• **EXERCISE GOAL**: Only the lines from the start of the entries through the line with "Z.mul_0_r, Z.add_0_r, Z.sub_0_r." are wanted; please output them exactly.

Saved data entries
Lemma memcpy_body_ok fuel j q : 0 <= j -> 0 <= q -> j + 8 * q <= n -> (Z.to_nat q < fuel)%nat ->
  (d + j) mod 8 = 0 -> (s + j) mod 8 = 0 ->
  wp (loop fuel (memcpy_body_step (d + j) (s + j) q) 0) (λ _ m', m' = copied (j + 8 * q)) (copied j).
Proof using Hb Hd Hdir Hn Hs.
  intros Hj Hq Hjq Hf Hal1 Hal2.
  apply (wp_loop (λ k i m', 0 <= i <= q /\ k = Z.to_nat (q - i) /\ m' = copied (j + 8 * i)) (Z.to_nat q)).
  { rewrite Z.mul_0_r, Z.add_0_r, Z.sub_0_r. split_and!; auto; lia. }
  { exact Hf. }
  intros k i m' (Hi & -> & ->). unfold memcpy_body_step. destruct (Z.ltb_spec i q).
  - destruct (copied_word (j + 8 * i)) as (bs & Hl & Hst); [lia..|]. rewrite !Z.add_assoc in Hl, Hst.
    apply wp_bind, (wp_loadn 8 _ bs); [now apply aligned_step|exact Hl|].
    apply wp_bind, wp_storen; [now apply aligned_step|apply copied_mapped; lia|].
    apply wp_ret. exists (Z.to_nat (q - (i + 1))). rewrite Hst. split_and!; try lia. f_equal. lia.
  - apply wp_ret. f_equal. lia.
Qed.

Lemma memcpy_tail_ok fuel j k : 0 <= j -> 0 <= k -> j + k <= n -> (Z.to_nat k < fuel)%nat ->
  wp (loop fuel (memcpy_tail_step (d + j) (s + j) k) 0) (λ _ m', m' = copied (j + k)) (copied j).
Proof using Hd Hdir Hn Hs.
  intros Hj Hk Hjk Hf. apply (wp_loop (λ c i m', 0 <= i <= k /\ c = Z.to_nat (k - i) /\ m' = copied (j + i)) (Z.to_nat k)).
  { rewrite Z.add_0_r, Z.sub_0_r. split_and!; auto; lia. }
  { exact Hf. }
  intros c i m' (Hi & -> & ->). unfold memcpy_tail_step. destruct (Z.ltb_spec i k).
  - destruct (copied_byte (j + i)) as (b & Hl & Hst); [lia|]. rewrite !Z.add_assoc in Hl, Hst.
    apply wp_bind, (wp_load8 _ b); [exact Hl|].
    apply wp_bind, wp_store8; [apply (copied_mapped (j + i) (d + j + i) 1); lia|].
    apply wp_ret. exists (Z.to_nat (k - (i + 1))). rewrite Hst. split_and!; try lia. f_equal. lia.
  - apply wp_ret. f_equal. lia.
Qed.

Lemma memcpy_ok : wp (memcpy d s n) (λ _ m', m' = store_bytes m d l) m.
Proof using Hb Hd Hdir Hn Hs.
  assert (Hfin : copied n = store_bytes m d l).
  { unfold copied. rewrite take_ge; [reflexivity|]. pose proof copied_length. lia. }
  unfold memcpy. apply wp_bind. eapply wp_mono; [apply memcpy_prefix_ok; lia|].
  intros p m' (j & -> & Hj & ->). apply wp_bind.
  destruct ((8 <=? n - j) && _) eqn:E.
  - apply andb_prop in E as [E1%Z.leb_le E2%Z.eqb_eq%land7_lor]. rewrite shiftr3, land7.
    pose proof (Z.div_mod (n - j) 8 ltac:(lia)). pose proof (Z.mod_pos_bound (n - j) 8 ltac:(lia)).
    pose proof (Z.div_pos (n - j) 8 ltac:(lia) ltac:(lia)).
    apply wp_bind. eapply wp_mono; [apply memcpy_body_ok; lia|]. intros ? m' ->. apply wp_ret. cbv beta iota.
    replace (d + j + (n - j) / 8 * 8) with (d + (j + 8 * ((n - j) / 8))) by lia.
    replace (s + j + (n - j) / 8 * 8) with (s + (j + 8 * ((n - j) / 8))) by lia.
    eapply wp_mono; [apply memcpy_tail_ok; lia|]. intros ? m' ->. rewrite <- Hfin. f_equal. lia.
  - apply wp_ret. cbv beta iota. eapply wp_mono; [apply memcpy_tail_ok; lia|]. intros ? m' ->.
    rewrite <- Hfin. f_equal. lia.
Qed.
End Memcpy.

(** * memcmp *)

Lemma bytes_diff_None l1 l2 : length l1 = length l2 -> bytes_diff l1 l2 = None <-> l1 = l2.
Proof.
  revert l2. induction l1 as [|a l1 IH]; intros [|b l2] H; try easy. simpl in *.
  destruct (Z.eqb_spec a b) as [->|]; [|split; congruence]. rewrite IH by lia. split; congruence.
Qed.

Lemma bytes_diff_app l1 l2 k1 k2 : length l1 = length l2 ->
  bytes_diff (l1 ++ k1) (l2 ++ k2) = match bytes_diff l1 l2 with Some c => Some c | None => bytes_diff k1 k2 end.
Proof.
  revert l2. induction l1 as [|a l1 IH]; intros [|b l2] H; try easy. simpl in *.
  destruct (a =? b); [|reflexivity]. apply IH. lia.
Qed.

(** Splitting the comparison after [k] bytes. *)
Lemma bytes_diff_split k l1 l2 : length l1 = length l2 ->
  bytes_diff l1 l2 = match bytes_diff (take k l1) (take k l2) with
                     | Some c => Some c | None => bytes_diff (drop k l1) (drop k l2) end.
Proof.
  intros H. rewrite <- (take_drop k l1), <- (take_drop k l2) at 1.
  apply bytes_diff_app. rewrite !length_take. lia.
Qed.

Lemma bytes_cmp_zero l1 l2 : length l1 = length l2 -> Forall is_byte l1 -> Forall is_byte l2 ->
  bytes_cmp l1 l2 = 0 <-> l1 = l2.
Proof.
  intros H H1 H2. unfold bytes_cmp. rewrite <- bytes_diff_None by exact H.
  revert l2 H H2. induction H1 as [|a l1 Ha _ IH]; intros [|b l2] H H2; try easy. simpl in *.
  destruct (Z.eqb_spec a b); [apply IH; [lia|now inversion H2]|]. simpl. split; [lia|easy].
Qed.

Section Memcmp.
Context (m : memory).

Lemma memcmp_byte_ok p1 p2 n l1 l2 fuel : 0 <= n ->
  load_bytes m p1 (Z.to_nat n) = Some l1 -> load_bytes m p2 (Z.to_nat n) = Some l2 -> (Z.to_nat n < fuel)%nat ->
  wp (loop fuel (memcmp_byte_step p1 p2 n) 0) (λ r m', r = bytes_diff l1 l2 /\ m' = m) m.
Proof.
  intros Hn H1 H2 Hf. pose proof (load_bytes_length _ _ _ _ H1). pose proof (load_bytes_length _ _ _ _ H2).
  apply (wp_loop (λ c j m', 0 <= j <= n /\ c = Z.to_nat (n - j) /\ m' = m /\
    bytes_diff l1 l2 = bytes_diff (drop (Z.to_nat j) l1) (drop (Z.to_nat j) l2)) (Z.to_nat n));
    [rewrite Z.sub_0_r; split_and!; auto; lia|exact Hf|].
  intros c j m' (Hj & -> & -> & Hdiff). unfold memcmp_byte_step. destruct (Z.ltb_spec j n).
  - apply load_bytes_lookup in H1 as [_ H1]. apply load_bytes_lookup in H2 as [_ H2].
    destruct (lookup_lt_is_Some_2 l1 (Z.to_nat j)) as [a Ha]; [lia|].
    destruct (lookup_lt_is_Some_2 l2 (Z.to_nat j)) as [b Hb]; [lia|].
    apply wp_bind, (wp_load8 _ a); [rewrite <- Ha, <- H1 by lia; f_equal; lia|].
    apply wp_bind, (wp_load8 _ b); [rewrite <- Hb, <- H2 by lia; f_equal; lia|].
    rewrite (drop_S _ _ _ Ha), (drop_S _ _ _ Hb) in Hdiff. simpl in Hdiff.
    destruct (Z.eqb_spec a b); simpl; apply wp_ret; [|auto].
    exists (Z.to_nat (n - (j + 1))). split_and!; try lia; [reflexivity|].
    rewrite Hdiff. do 2 f_equal; lia.
  - apply wp_ret. split; [|reflexivity]. rewrite Hdiff, !drop_ge by lia. reflexivity.
Qed.

Lemma le_decode_eq l1 l2 : length l1 = length l2 -> Forall is_byte l1 -> Forall is_byte l2 ->
  le_decode l1 = le_decode l2 <-> l1 = l2.
Proof using.
  intros Hl H1 H2. split; [|congruence]. intros E.
  rewrite <- (le_encode_decode l1), <- (le_encode_decode l2) by assumption. congruence.
Qed.

Context (p1 p2 n : Z) (l1 l2 : list Z) (Hn : 0 <= n).
Context (H1 : load_bytes m p1 (Z.to_nat n) = Some l1) (H2 : load_bytes m p2 (Z.to_nat n) = Some l2).
Context (Hb1 : Forall is_byte l1) (Hb2 : Forall is_byte l2).
(* ===== verification/CString.v ===== *)
(** util/string.c: NUL-terminated strings in memory. Number conversion both
    ways, comparison, copying, length, and the bounded printf [kvsnprintf].
    Loops over a string take their fuel as an argument: a bound on the length
    of the strings involved. [char] is signed, as on x86-64. *)

From S2P Require Import Prelude Bytes CMem.

(** * Characters *)

(** The value of a [char] object holding byte [b]. *)
Definition to_s8 (b : Z) : Z := if b <? 128 then b else b - 256.

Definition c_0 : Z := 48.   (* '0' *)
Definition c_9 : Z := 57.   (* '9' *)
Definition c_A : Z := 65.   (* 'A' *)
Definition c_F : Z := 70.   (* 'F' *)
Definition c_a : Z := 97.   (* 'a' *)
Definition c_f : Z := 102.  (* 'f' *)

Definition isdigit (c : Z) : bool := negb ((to_s8 c <? c_0) || (c_9 <? to_s8 c)).
Definition isuppercasealpha (c : Z) : bool := negb ((to_s8 c <? c_A) || (c_F <? to_s8 c)).
Definition islowercasealpha (c : Z) : bool := negb ((to_s8 c <? c_a) || (c_f <? to_s8 c)).

Definition char_to_digit (c : Z) : Z :=
  if isdigit c then to_s8 c - c_0
  else if islowercasealpha c then to_s8 c - c_a + 10
  else if isuppercasealpha c then to_s8 c - c_A + 10
  else 0xFF.

(** * Numbers *)

(** [while ( *end != '\0') end++;] *)
Definition find_end_step (p : Z) : M memory (Z + Z) :=
  let* c := load8 p in if c =? 0 then ret (inr p) else ret (inl (p + 1)).

Definition flip_step (v : Z * Z) : M memory (Z * Z + unit) :=
  let '(start, end_) := v in
  if start <? end_ then
    let* temp := load8 start in
    let* e := load8 end_ in
    store8 start e;;
    store8 end_ temp;;
    ret (inl (start + 1, end_ - 1))
  else ret (inr tt).

Definition flip_str (fuel : nat) (str : Z) : M memory unit :=
  let* end_ := loop fuel find_end_step str in
  loop fuel flip_step (str, end_ - 1).

(** The literal ["0123456789ABCDEF"] with its terminator. *)
Definition hex_digits : list Z := [48;49;50;51;52;53;54;55;56;57;65;66;67;68;69;70;0].

(** One round of the [do ... while (value)] loop; division by zero is undefined. *)
Definition itoa_digit_step (base : Z) (v : Z * Z * Z) : M memory (Z * Z * Z + Z * Z) :=
  let '(ptr, value, count) := v in
  let tmp_value := value in
  if base =? 0 then undef else
  let value := value / base in
  let* c := of_option (arr_get hex_digits (wrap64 (tmp_value - wrap64 (value * base)))) in
  store8 ptr c;;
  if value =? 0 then ret (inr (ptr + 1, wrap64 (count + 1))) else ret (inl (ptr + 1, value, wrap64 (count + 1))).

Definition itoa_pad_step (min_width : Z) (v : Z * Z) : M memory (Z * Z + Z) :=
  let '(ptr, count) := v in
  if count <? min_width then store8 ptr c_0;; ret (inl (ptr + 1, wrap64 (count + 1))) else ret (inr ptr).

Definition itoa (value str base min_width : Z) : M memory unit :=
  let fuel := (66 + Z.to_nat min_width)%nat in
  let* p := if value =? 0 then store8 str c_0;; ret (str + 1, 1)
            else loop fuel (itoa_digit_step base) (str, value, 0) in
  let* ptr := loop fuel (itoa_pad_step min_width) p in
  store8 ptr 0;;
  flip_str fuel str.

Definition atoi_step (base : Z) (v : Z * Z) : M memory (Z * Z + Z) :=
  let '(ptr, result) := v in
  let* c := load8 ptr in
  if c =? 0 then ret (inr result) else
  let result := wrap64 (result * base) in
  let digit := char_to_digit c in
  if digit =? 0xFF then ret (inr result) else ret (inl (ptr + 1, wrap64 (result + digit))).

Definition atoi (fuel : nat) (str base : Z) : M memory Z := loop fuel (atoi_step base) (str, 0).

(** * Copying, comparing, measuring *)

Definition cpystr_step (source dst idx : Z) : M memory (Z + Z) :=
  let* c := load8 (source + idx) in
  if c =? 0 then ret (inr idx) else store8 (dst + idx) c;; ret (inl (idx + 1)).

Definition cpystr (fuel : nat) (source dst : Z) : M memory unit :=
  let* idx := loop fuel (cpystr_step source dst) 0 in store8 (dst + idx) 0.

(** [inr (inr r)]: the loop returns [r]; [inr (inl idx)]: it ends at [idx]. *)
Definition strcmp_step (str1 str2 idx : Z) : M memory (Z + (Z + Z)) :=
  let* a := load8 (str1 + idx) in
  if a =? 0 then ret (inr (inl idx)) else
  let* b := load8 (str2 + idx) in
  if b =? 0 then ret (inr (inl idx)) else
  if to_s8 b <? to_s8 a then ret (inr (inr 1))
  else if to_s8 a <? to_s8 b then ret (inr (inr (-1)))
  else ret (inl (idx + 1)).

(** [if (str1[idx]) return 1; if (str2[idx]) return -1; return 0;] *)
Definition strcmp_tail (str1 str2 idx : Z) : M memory Z :=
  let* a := load8 (str1 + idx) in
  if negb (a =? 0) then ret 1 else
  let* b := load8 (str2 + idx) in
  if negb (b =? 0) then ret (-1) else ret 0.

Definition strcmp (fuel : nat) (str1 str2 : Z) : M memory Z :=
  let* r := loop fuel (strcmp_step str1 str2) 0 in
  match r with inr c => ret c | inl idx => strcmp_tail str1 str2 idx end.

Definition strncmp_step (str1 str2 n idx : Z) : M memory (Z + (Z + Z)) :=
  let* a := load8 (str1 + idx) in
  if a =? 0 then ret (inr (inl idx)) else
  let* b := load8 (str2 + idx) in
  if b =? 0 then ret (inr (inl idx)) else
  if negb (idx <? n) then ret (inr (inl idx)) else
  if to_s8 b <? to_s8 a then ret (inr (inr 1))
  else if to_s8 a <? to_s8 b then ret (inr (inr (-1)))
  else ret (inl (idx + 1)).

Definition strncmp (fuel : nat) (str1 str2 n : Z) : M memory Z :=
  let* r := loop fuel (strncmp_step str1 str2 n) 0 in
  match r with
  | inr c => ret c
  | inl idx => if idx =? n then ret 0 else strcmp_tail str1 str2 idx
  end.

Definition strlen_step (str idx : Z) : M memory (Z + Z) :=
  let* c := load8 (str + idx) in if c =? 0 then ret (inr idx) else ret (inl (idx + 1)).

Definition strlen (fuel : nat) (str : Z) : M memory Z :=
  if str =? 0 then ret 0 else loop fuel (strlen_step str) 0.

(** * Bounded formatting *)

(** [total] is passed and returned; the buffer is in memory. *)
Definition ks_putc (buf size total c : Z) : M memory Z :=
  when (wrap64 (total + 1) <? size) (store8 (buf + total) c);; ret (wrap64 (total + 1)).

Definition ks_puts_step (buf size : Z) (v : Z * Z) : M memory (Z * Z + Z) :=
  let '(s, total) := v in
  let* c := load8 s in
  if c =? 0 then ret (inr total) else
  let* total := ks_putc buf size total c in ret (inl (s + 1, total)).

(** The literal ["(null)"], a string constant outside the memory. *)
Definition null_str : list Z := [40;110;117;108;108;41].
Fixpoint ks_put_list (buf size total : Z) (l : list Z) : M memory Z :=
  match l with [] => ret total | c :: l => let* total := ks_putc buf size total c in ks_put_list buf size total l end.

Definition ks_puts (fuel : nat) (buf size total s : Z) : M memory Z :=
  if s =? 0 then ks_put_list buf size total null_str
  else loop fuel (ks_puts_step buf size) (s, total).

(** The digits [ks_putu] collects in [tmp], a local of 32 bytes: writing past
    its end is undefined. The most recent digit comes first. *)
Definition ks_digit (d : Z) : Z := wrap8 (if d <? 10 then c_0 + d else c_a + d - 10).
Definition ks_digits_step (base : Z) (v : list Z * Z) : M memory (list Z * Z + list Z) :=
  let '(tmp, value) := v in
  if value =? 0 then ret (inr tmp)
  else if (base =? 0) || (32 <=? Z.of_nat (length tmp)) then undef
  else ret (inl (ks_digit (value mod base) :: tmp, value / base)).

Definition ks_putu (buf size total value base : Z) : M memory Z :=
  let* tmp := if value =? 0 then ret [c_0] else loop 65 (ks_digits_step base) ([], value) in
  ks_put_list buf size total tmp.

(** [value] is an [int64_t]. *)
Definition ks_putd (buf size total value : Z) : M memory Z :=
  if value <? 0 then
    let* total := ks_putc buf size total 45 in
    ks_putu buf size total (wrap64 (wrap64 (- (value + 1)) + 1)) 10
  else ks_putu buf size total value 10.

(** [va_arg]: the next 64-bit slot; reading past the arguments is undefined. *)
Definition va_arg (args : list Z) : M memory (Z * list Z) :=
  match args with a :: rest => ret (a, rest) | [] => undef end.

Definition ks_convert (fuel : nat) (buf size total conv : Z) (args : list Z) : M memory (Z * list Z) :=
  if (conv =? 100) || (conv =? 105) then (* 'd', 'i' *)
    let* a := va_arg args in let* t := ks_putd buf size total (to_s64 (fst a)) in ret (t, snd a)
  else if conv =? 117 then (* 'u' *)
    let* a := va_arg args in let* t := ks_putu buf size total (fst a) 10 in ret (t, snd a)
  else if conv =? 120 then (* 'x' *)
    let* a := va_arg args in let* t := ks_putu buf size total (fst a) 16 in ret (t, snd a)
  else if conv =? 115 then (* 's' *)
    let* a := va_arg args in let* t := ks_puts fuel buf size total (fst a) in ret (t, snd a)
  else if conv =? 99 then (* 'c' *)
    let* a := va_arg args in let* t := ks_putc buf size total (wrap8 (fst a)) in ret (t, snd a)
  else if conv =? 37 then (* '%' *)
    let* t := ks_putc buf size total 37 in ret (t, args)
  else
    let* t := ks_putc buf size total 37 in
    let* t := ks_putc buf size t conv in ret (t, args).

Definition kvsnprintf_step (fuel : nat) (buf size : Z) (v : Z * Z * list Z) : M memory (Z * Z * list Z + Z) :=
  let '(fmt, total, args) := v in
  let* c := load8 fmt in
  if c =? 0 then ret (inr total) else
  if negb (c =? 37) then let* t := ks_putc buf size total c in ret (inl (fmt + 1, t, args)) else
  let fmt := fmt + 1 in
  let* c := load8 fmt in
  let* fmt := if c =? 108 then ret (fmt + 1) else ret fmt in
  let* conv := load8 fmt in
  if conv =? 0 then ret (inr total) else
  let* r := ks_convert fuel buf size total conv args in
  let '(total, args) := r in
  ret (inl (fmt + 1, total, args)).

Definition kvsnprintf (fuel : nat) (buf size fmt : Z) (args : list Z) : M memory Z :=
  if fmt =? 0 then ret 0 else
  let* total := loop fuel (kvsnprintf_step fuel buf size) (fmt, 0, args) in
  when (0 <? size) (store8 (buf + (if total <? size then total else size - 1)) 0);;
  ret (to_s64 total).

(** [va_start] collects the variable arguments. *)
Definition ksnprintf (fuel : nat) (buf size fmt : Z) (args : list Z) : M memory Z :=
  kvsnprintf fuel buf size fmt args.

• **SOLUTION TO THIS EXERCISE**:
Lemma memcpy_body_ok fuel j q : 0 <= j -> 0 <= q -> j + 8 * q <= n -> (Z.to_nat q < fuel)%nat ->
  (d + j) mod 8 = 0 -> (s + j) mod 8 = 0 ->
  wp (loop fuel (memcpy_body_step (d + j) (s + j) q) 0) (λ _ m', m' = copied (j + 8 * q)) (copied j).
Proof using Hb Hd Hdir Hn Hs.
  intros Hj Hq Hjq Hf Hal1 Hal2.
  apply (wp_loop (λ k i m', 0 <= i <= q /\ k = Z.to_nat (q - i) /\ m' = copied (j + 8 * i)) (Z.to_nat q)).
  { rewrite Z.mul_0_r, Z.add_0_r, Z.sub_0_r. split_and!; auto; lia. }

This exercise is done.